DE
QUIEN ES EL MUNDO
Supimos en un tiempo de
quién era la calle. Fraga se la apropió porque se llamaba Fraga como si fuera
un regalo de cumpleaños del caudillo. A
Fraga lo expropió la democracia y a cada uno de nosotros nos tocó la totalidad del
país porque la libertad no nos cabía en una esquina. Y empezamos a poblarla de
gritos reivindicativos. Y emocionaba ver a los españoles tomando posesión de su
voz exigente al tiempo que desfilaban por las aceras sembradas de geranios.
Eran huelgas alegres. En el franquismo los huelguistas siempre tenían los pies
en posición de carrera porque los grises, porque los tiros al aire, porque la
brigada político-social, porque… Eran
huelgas tristes, con salmos gregorianos al fondo, como comitiva fúnebre hacia
la Almudena.
Pero la democracia es un
peligro para muchos. Vizcaino nos dijo que Franco había resucitado al tercer
día y sonreímos porque estábamos seguros de que el pasado es un ayer siempre
lejano que no vuelve, porque la democracia siempre es futuro, sólo futuro. Pero
a algunos les cansa la democracia. Cuando la gente sale a la calle pidiendo que no se venda la
sanidad, exigiendo ayudas para dependientes, trabajo para seis millones de
parados, enseñanza sin negocio, derechos para el trabajador, respeto al
misterio supremo que es el cuerpo de la mujer, sus decisiones, la propiedad de
su sexo, de su maternidad, surgen fragas-opus, derechas falsamente convertidas
y deciden poner coto a la libertad y promulgar leyes de seguridad ciudadana
como mesías que salvaguardan el orden por que
sin el orden sacrosanto de los mandamientos no puede haber cielos de bienestar.
Y ese orden de los pueblos
lo deben diagramar los ricos porque el becerro de oro es el que empitona la
historia sangrante para unos, fuente de alimentación para otros. Porque la
riqueza siempre se alimenta de la sangre de la pobreza. Y constatando este
festín uno se pregunta de quién es el mundo y por qué unos pocos poseen lo que
en justicia es de la todos. Se compran cafetales, cosechas plataneras,
petróleo, cereales, materias primas de pueblos del tercer mundo. Se
intercambian por armamento para que aprenda a matarse entre ellos sin necesidad
de que los pueblos del primer mundo se manchen las manos. Y los pueblos
almacenan hambre, sed, falta de vacunas, se les prohíbe el uso de preservativos
para que las infecciones sean más fáciles y la muerte más cercana.

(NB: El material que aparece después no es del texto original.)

Lemma addChildLocked_eq n r name h s nd :
  nodes s !! n = Some nd -> childRefNames nd !! r = None ->
  addChildLocked n r name h s = Ret tt (entered s n nd r name).
Proof.
  intros Hn Hr. unfold addChildLocked, mbind, M_bind, get_node. rewrite Hn. cbn. by rewrite Hr.
Qed.

(** The callback, in terms of the nodes [fn], [tn] and the file [tfile] of the target. *)
Definition move (fn tn : nid) (tfile : File) (target : rid) (new : string) (ref : rid) : M unit :=
  p ← parent_of ref;
  _ ← DecRef p;
  rr ← get_ref ref;
  set_ref ref (set_parent (Some target) rr);;
  IncRef target;;
  (if bool_decide (fn = tn) then addChildLocked tn ref new else addChild tn ref new);;
  call (Some ref) (FRenamed (file rr) tfile new).

Section move.
Context (fn tn pn : nid) (old new : string) (target : rid) (tfile : File).
Context (Hdiff : fn <> tn \/ old <> new).
Let D : nid -> rid -> Prop := fun n _ => n = pn.
Let hole := Some (tn, new, pn).

(** What is said of the target. *)
Definition is_target s : Prop := exists tr, refHeap s !! target = Some tr /\ file tr = tfile /\
  FileMode_IsDir (mode tr) = true /\ fr_pathNode tr = tn.

Lemma is_target_ext ref s s' : ext_but ref s s' -> is_target s -> is_target s'.
Proof.
  intros He (tr & Hr & ? & ? & ?). destruct (eb_ref _ _ _ He _ _ Hr) as (tr' & ? & ? & ? & ?).
  exists tr'. split_and!; congruence.
Qed.

(** The last two steps: the entry, and the news. *)
Lemma settle_sync ref rr h s :
  PS nobody (eq ref) D hole s -> (forall n nm, ~ registered s n ref nm) ->
  refHeap s !! ref = Some rr -> parent rr = Some target -> fr_pathNode rr = pn -> 0 < refs rr ->
  is_target s -> good s target \/ target = ref ->
  ok (((if bool_decide (fn = tn) then addChildLocked tn ref new else addChild tn ref new);;
       call (Some ref) (FRenamed (file rr) tfile new)) h s)
    (fun _ s' => PS nobody nobody D hole s' /\ ext_but ref s s' /\ good s' ref /\ same_kids s s' /\
       forall r, registered s' fn r old -> registered s fn r old)
    (fun _ => False).
Proof.
  intros HP Hno Hr Hpar Hpn Hk (tr & Ht & Htf & Htd & Htn) Hg.
  destruct (ps_ref _ _ _ _ _ HP _ _ Ht) as ([nd Hn] & [y Hy] & _). rewrite Htn in Hn. rewrite Htf in Hy.
  assert (Hnone : childRefNames nd !! ref = None).
  { apply eq_None_not_Some. intros [nm Hnm]. apply (Hno tn nm). by exists nd. }
  set (s1 := entered s tn nd ref new).
  apply ok_bind. assert (Hadd : ok ((if bool_decide (fn = tn) then addChildLocked tn ref new
      else addChild tn ref new) h s) (fun _ s' => s' = s1) (fun _ => False)).
  { case_bool_decide; [|apply ok_with_lock]; by rewrite (addChildLocked_eq _ _ _ _ _ nd). }
  eapply ok_conseq; [exact Hadd| |done]. intros [] s' ->. rewrite call_eq. cbn [ok].
  set (Dm := fun n r => D n r \/ r = ref).
  assert (HPm : PS nobody (eq ref) Dm hole s).
  { eapply PS_weaken; [exact HP|done|done|by left|by right]. }
  destruct (PS_enter _ _ _ _ s tn nd ref new rr target tr HPm Hn Hnone) as (HP1 & He1 & Hk1).
  { split; try done; [by left|right; by rewrite Hpn|destruct Hg as [?| ->]; [by left|by right]|left; by right]. }
  assert (Hreg : registered s1 tn ref new) by apply registered_entered.
  assert (HP2 : PS nobody (eq ref) D hole
    (after_call (Some ref) (FRenamed (file rr) tfile new) h s1)).
  { apply (PS_renamed nobody (eq ref) Dm D hole s1 ref rr tfile y new h); [exact HP1|exact Hr|by eexists|exact Hy|..].
    - intros n q nm _ Hne [?|?]; done.
    - intros n q nm fq (ndq & Hnq & Hq) Hfq Hpq.
      destruct (ps_reg _ _ _ _ _ HP1 _ _ _ _ Hnq Hq) as (fq' & p' & pr' & [Ha Hb Hc Hd _ _ _ _ _]).
      cbn in Ha, Hc, Hfq. assert (fq' = fq) as -> by congruence. assert (p' = ref) as -> by congruence.
      assert (pr' = rr) as -> by congruence. unfold D. congruence.
    - intros n nm Hreg'. destruct (reg_unique _ _ _ _ _ _ _ _ _ _ HP1 Hreg' Hreg) as [-> ->].
      destruct (decide (target = ref)) as [->|Hne].
      + left. unfold D. assert (tr = rr) as -> by congruence. congruence.
      + right. split; [done|]. by exists target, tr. }
  set (s2 := after_call _ _ _ _) in *.
  assert (Hgr : good s2 ref).
  { exists rr. split; [exact Hr|]. right. right. right. by exists tn, new. }
  split; [|split; [|split; [done|split]]].
  - eapply PS_no_limbo; [exact HP2|]. intros r <-. by right.
  - apply ext_but_of. etrans; [exact He1|apply sync_ext_event].
  - exact Hk1.
  - intros r Hreg'. destruct (registered_entered_inv _ _ _ _ _ _ _ _ Hn Hreg') as [(-> & _ & ->)|?]; [|done].
    destruct Hdiff; done.
Qed.

Lemma move_sync ref rr h s :
  PS nobody (eq ref) D hole s -> (forall n nm, ~ registered s n ref nm) ->
  refHeap s !! ref = Some rr -> is_Some (parent rr) -> fr_pathNode rr = pn -> 2 <= refs rr ->
  is_target s -> good s target \/ target = ref ->
  ok (move fn tn tfile target new ref h s)
    (fun _ s' => PS nobody nobody D hole s' /\ ext_but ref s s' /\ good s' ref /\ same_kids s s' /\
       forall r, registered s' fn r old -> registered s fn r old)
    (fun _ => False).
Proof.
  intros HP Hno Hr [q Hq] Hpn Hk Ht Hg. unfold move.
  apply ok_bind. unfold parent_of. eapply ok_get_ref; [exact Hr|]. rewrite Hq. cbn [ok mret M_ret].
  destruct (ps_ref _ _ _ _ _ HP _ _ Hr) as (_ & _ & _ & Hqq).
  eapply ok_seq; [by apply DecRef_sync; [exact HP|apply Hqq]| |done].
  intros ? s1 (HP1 & Hd1 & He1). destruct (ds_two _ _ Hd1 _ _ Hr Hk) as (rr1 & Hr1 & Hk1).
  assert (Hrr1 : parent rr1 = Some q /\ fr_pathNode rr1 = pn).
  { destruct (ds_heap _ _ Hd1 _ _ Hr) as (k & Hk'). assert (rr1 = set_refs k rr) as -> by congruence. done. }
  destruct Hrr1 as [Hq1 Hpn1].
  assert (Hno1 : forall n nm, ~ registered s1 n ref nm).
  { intros n nm Hreg. eapply (Hno n nm), dec_registered; [exact HP|exact HP1|done|done]. }
  eapply ok_get_ref; [exact Hr1|]. apply ok_bind. cbn [ok set_ref].
  change (mk_St _ _ _ _ _ _ _) with (moved s1 ref rr1 target).
  apply (is_target_ext ref _ _ (ext_but_of ref _ _ He1)) in Ht.
  destruct (PS_moved _ _ _ _ s1 ref rr1 target HP1 Hr1) as [HP2 He2];
    [by eexists|done|destruct Ht as (tr & ? & _); by eexists|done|].
  apply (is_target_ext ref _ _ He2) in Ht. set (s2 := moved s1 ref rr1 target) in *.
  assert (Hg2 : good s2 target \/ target = ref).
  { destruct (decide (target = ref)) as [?|Hne]; [by right|left]. destruct Hg as [Hg|?]; [|done].
    apply (eb_good _ _ _ He2); [done|]. by apply (se_good _ _ He1). }
  pose proof Ht as (tr2 & Ht2 & _). apply ok_bind. rewrite (IncRef_eq _ _ _ _ Ht2). cbn [ok].
  set (s3 := counted s2 target tr2 (refs tr2 + 1)).
  assert (HP3 : PS nobody (eq ref) D hole s3) by (by apply (PS_IncRef nobody)).
  assert (He3 : sync_ext s2 s3) by (by apply sync_ext_counted).
  assert (Hr3 : exists rr3, refHeap s3 !! ref = Some rr3 /\ file rr3 = file rr1 /\
    parent rr3 = Some target /\ fr_pathNode rr3 = pn /\ 0 < refs rr3).
  { assert (Hr2 : refHeap s2 !! ref = Some (set_parent (Some target) rr1)) by apply lookup_insert_eq.
    cbn. destruct (decide (ref = target)) as [Heq|Hne].
    - rewrite <- Heq, lookup_insert_eq. rewrite <- Heq, Hr2 in Ht2. injection Ht2 as <-.
      eexists. split; [done|]. cbn. split_and!; [done|congruence|done|lia].
    - rewrite lookup_insert_ne by done. eexists. split; [exact Hr2|]. cbn. split_and!; [done..|lia]. }
  destruct Hr3 as (rr3 & Hr3 & Hf3 & Hp3 & Hpn3 & Hk3). rewrite <- Hf3.
  eapply ok_conseq; [apply (settle_sync ref rr3)| |done].
  - exact HP3.
  - exact Hno1.
  - done.
  - done.
  - done.
  - done.
  - by apply (is_target_ext ref _ _ (ext_but_of ref _ _ He3)).
  - destruct Hg2; [left; by apply (se_good _ _ He3)|by right].
  - intros ? s4 (HP4 & He4 & Hg4 & Hk4 & Hreg4). split; [done|]. split; [|split; [done|split]].
    + etrans; [by apply ext_but_of|]. etrans; [exact He2|]. etrans; [by apply ext_but_of|done].
    + etrans; [by apply dec_same_kids|]. etrans; [|exact Hk4]. by apply same_kids_nodes.
    + intros r Hreg. eapply dec_registered; [exact HP|exact HP1|done|]. by apply Hreg4.
Qed.
End move.
End rename.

Y entonces los pueblos huyen
de sí mismos. Quedan atrás los viejos, los niños, los enfermos. Y los más
fuertes caminan buscando horizontes para su hambre, su orfandad, su
desesperanza, su miedo. Y se dejan los pies en la arena, y la carne en las
vallas de cuchillas puestas por el hombre blanco para desgarrar la piel del
alma. Y disparan. Y matan. Y ni siquiera buscan el nombre de los muertos porque
los muertos sólo se llaman muertos. No hace falta más. ¿Para qué quieren un
nombre los cadáveres negros de los negros? Y el hombre blanco justifica su
traje a medida, su corbata italiana, su perfume y su lujo de poseedor de todo.
Y el hombre blanco decide que el mundo es suyo y que le asiste el derecho de
defenderse de los pobres que quieren invadir sus calles, sus mercados, sus
andamios. Y el hombre blanco impone fronteras y determina que los que vienen
son delincuentes y que los delincuentes merecen lo que las leyes de parlamentos
elegantes de terciopelo y maderas nobles imponen. Y que tiene derecho a romper
la carne inmigrante, la desesperanza inmigrante, el dolor inmigrante. Incluso
puede matar el agua del mar para que al mismo tiempo muera ese chapapote
indigente que pretende manchar la arena destinada a tangas hermosos, a culos
hermosos, a pechos hermosos.
¿De quién es el mundo? Y la
respuesta yace fusilada sobre la orilla del mar.